Saved data entries

Lemma right_rotate_focus st c x a kx y b ky g :
  focus st c (N x (N y a ky b) kx g) →
  ∃ st',
    right_rotate (Some x) st = Ok tt st'
    ∧ focus st' c (N y a ky (N x b kx g))
    ∧ dom (nodes st') = dom (nodes st)
    ∧ (∀ z, z ≠ x → z ≠ y → root_of b ≠ Some z → ctx_par c ≠ Some z →
            nodes st' !! z = nodes st !! z).
Proof.
  intros Hf. pose proof Hf as (Hnd & Hc & (Hx & (Hy & Ha & Hb) & Hg) & Hroot).
  cbn [root_of] in *.
  destruct b as [|b0 bl kb br]; destruct c as [|[p kp s|p s kp] c];
    cbn [root_of ctx_par ctx_addrs frame_addr frame_sibling repr repr_ctx addrs]
      in *;
    nodup_split;
    assert (Hxy : x ≠ y) by nd_solve;
    try assert (Hpx : p ≠ x) by nd_solve;
    try assert (Hpy : p ≠ y) by nd_solve;
    try assert (Hbx : b0 ≠ x) by nd_solve;
    try assert (Hby : b0 ≠ y) by nd_solve;
    try assert (Hpb : p ≠ b0) by nd_solve;
    try assert (Hxs : x ∉ addrs s) by nd_solve;
    unfold right_rotate;
    run get_left_eq; run get_right_eq; run set_left_eq; run get_right_eq.
  - unfold bind at 1. cbn [ret].
    run get_parent_eq. run set_parent_eq. run get_parent_eq.
    unfold bind at 1. cbn [set_root with_root nodes m_root find_target_key find_count is_found].
    run set_right_eq. erewrite set_parent_eq; [|lk].
    rotation_done Hf addrs_rotR.
  - unfold bind at 1. cbn [ret]. destruct Hc as (Hp & Hs & Hc).
    run get_parent_eq. run set_parent_eq. run get_parent_eq.
    run get_left_eq. rewrite ptr_eqb_refl. run set_left_eq.
    run set_right_eq. erewrite set_parent_eq; [|lk].
    rotation_done Hf addrs_rotR.
  - unfold bind at 1. cbn [ret]. destruct Hc as (Hp & Hs & Hc).
    run get_parent_eq. run set_parent_eq. run get_parent_eq.
    run get_left_eq. rewrite (ptr_eqb_root_notin x s Hxs). run set_right_eq.
    run set_right_eq. erewrite set_parent_eq; [|lk].
    rotation_done Hf addrs_rotR.
  - destruct Hb as (Hb0 & Hbl & Hbr). run set_parent_eq.
    run get_parent_eq. run set_parent_eq. run get_parent_eq.
    unfold bind at 1. cbn [set_root with_root nodes m_root find_target_key find_count is_found].
    run set_right_eq. erewrite set_parent_eq; [|lk].
    rotation_done Hf addrs_rotR.
  - destruct Hb as (Hb0 & Hbl & Hbr). destruct Hc as (Hp & Hs & Hc).
    run set_parent_eq.
    run get_parent_eq. run set_parent_eq. run get_parent_eq.
    run get_left_eq. rewrite ptr_eqb_refl. run set_left_eq.
    run set_right_eq. erewrite set_parent_eq; [|lk].
    rotation_done Hf addrs_rotR.
  - destruct Hb as (Hb0 & Hbl & Hbr). destruct Hc as (Hp & Hs & Hc).
    run set_parent_eq.
    run get_parent_eq. run set_parent_eq. run get_parent_eq.
    run get_left_eq. rewrite (ptr_eqb_root_notin x s Hxs). run set_right_eq.
    run set_right_eq. erewrite set_parent_eq; [|lk].
    rotation_done Hf addrs_rotR.
Qed.

(** ** Pure facts about balance *)

Lemma theight_ge t : -1 <= theight t.
Proof. induction t; simpl; lia. Qed.

Lemma theight_N_nonneg a l k r : 0 <= theight (N a l k r).
Proof. pose proof (theight_ge l). pose proof (theight_ge r). simpl. lia. Qed.

Lemma theight_neg_E t : theight t < 0 → t = E.
Proof. destruct t as [|a l k r]; [done|]. pose proof (theight_N_nonneg a l k r). lia. Qed.

Lemma avl_plug c : ∀ t, avl (plug c t) ↔ avl t ∧ avl_ctx c (theight t).
Proof.
  induction c as [|f c IH]; intros t; cbn [plug avl_ctx]; [tauto|].
  rewrite IH. destruct f as [a k r|a l k]; cbn [fill avl theight frame_sibling].
  - replace (Z.max (theight t) (theight r) + 1)
      with (1 + Z.max (theight t) (theight r)) by lia. tauto.
  - replace (Z.max (theight l) (theight t) + 1)
      with (1 + Z.max (theight t) (theight l)) by lia.
    replace (Z.abs (theight l - theight t)) with (Z.abs (theight t - theight l))
      by lia. tauto.
Qed.

Lemma inorder_rotL t : inorder (rotL t) = inorder t.
Proof.
  destruct t as [|x a kx [|y b ky g]]; try done. simpl. by rewrite <- app_assoc.
Qed.

Lemma inorder_rotR t : inorder (rotR t) = inorder t.
Proof.
  destruct t as [|x [|y a ky b] kx g]; try done. simpl. by rewrite <- app_assoc.
Qed.

Lemma addrs_rotL_eq t : addrs (rotL t) = addrs t.
Proof.
  destruct t as [|x a kx [|y b ky g]]; try done. simpl. by rewrite <- app_assoc.
Qed.

Lemma addrs_rotR_eq t : addrs (rotR t) = addrs t.
Proof.
  destruct t as [|x [|y a ky b] kx g]; try done. simpl. by rewrite <- app_assoc.
Qed.

Lemma inorder_rebal_node t : inorder (rebal_node t) = inorder t.
Proof.
  destruct t as [|x l k r]; [done|]. unfold rebal_node.
  repeat case_match; rewrite ?inorder_rotL, ?inorder_rotR; try done;
    cbn [inorder]; by rewrite ?inorder_rotL, ?inorder_rotR.
Qed.

Lemma addrs_rebal_node t : addrs (rebal_node t) = addrs t.
Proof.
  destruct t as [|x l k r]; [done|]. unfold rebal_node.
  repeat case_match; rewrite ?addrs_rotL_eq, ?addrs_rotR_eq; try done;
    cbn [addrs]; by rewrite ?addrs_rotL_eq, ?addrs_rotR_eq.
Qed.

Lemma rebal_node_balanced t : balanced t → rebal_node t = t.
Proof.
  destruct t as [|x l k r]; [done|]. cbn [balanced rebal_node]. intros Hb.
  destruct (Z.gtb_spec (theight l) (theight r + 1)); [lia|].
  destruct (Z.gtb_spec (theight r) (theight l + 1)); [lia|]. done.
Qed.

(** The corrective step restores balance and keeps the height within the
    bounds of [grown]. *)
Lemma rebal_node_grown h0 t :
  grown h0 t →
  avl (rebal_node t) ∧ h0 <= theight (rebal_node t) <= h0 + 1.
Proof.
  destruct t as [|x l k r]; [cbn; intros (_ & H & _); done|].
  intros ((Hl & Hr & Hd) & Hh & Hunb). cbn [balanced] in Hunb.
  cbn [rebal_node].
  destruct (Z.gtb_spec (theight l) (theight r + 1)) as [Hlh|Hlh].
  - destruct l as [|y ll ky lr];
      [pose proof (theight_ge r); simpl in Hlh; lia|].
    cbn [left_of right_of]. destruct Hl as (Hdl & Hll & Hlr).
    specialize (Hunb ltac:(lia)).
    destruct (Z.geb_spec (theight ll) (theight lr)) as [Hs|Hs].
    + cbn [rotR avl theight] in *. repeat split; try done; lia.
    + destruct lr as [|z lrl kz lrr];
        [pose proof (theight_ge ll); simpl in Hs; lia|].
      destruct Hlr as (Hdz & Hlrl & Hlrr).
      cbn [rotL rotR avl theight] in *. repeat split; try done; lia.
  - destruct (Z.gtb_spec (theight r) (theight l + 1)) as [Hrh|Hrh].
    + destruct r as [|y rl ky rr];
        [pose proof (theight_ge l); simpl in Hrh; lia|].
      cbn [left_of right_of]. destruct Hr as (Hdr & Hrl & Hrr).
      specialize (Hunb ltac:(lia)).
      destruct (Z.geb_spec (theight rr) (theight rl)) as [Hs|Hs].
      * cbn [rotL avl theight] in *. repeat split; try done; lia.
      * destruct rl as [|z rll kz rlr];
          [pose proof (theight_ge rr); simpl in Hs; lia|].
        destruct Hrl as (Hdz & Hrll & Hrlr).
        cbn [rotL rotR avl theight] in *. repeat split; try done; lia.
    + cbn [avl]. repeat split; try done; lia.
Qed.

Task requirements -> Starting at the line that contains "rll kz rlr];", print every line through the last one of the records, exactly and with nothing else.

Final answer ->
      * destruct rl as [|z rll kz rlr];
          [pose proof (theight_ge rr); simpl in Hs; lia|].
        destruct Hrl as (Hdz & Hrll & Hrlr).
        cbn [rotL rotR avl theight] in *. repeat split; try done; lia.
    + cbn [avl]. repeat split; try done; lia.
Qed.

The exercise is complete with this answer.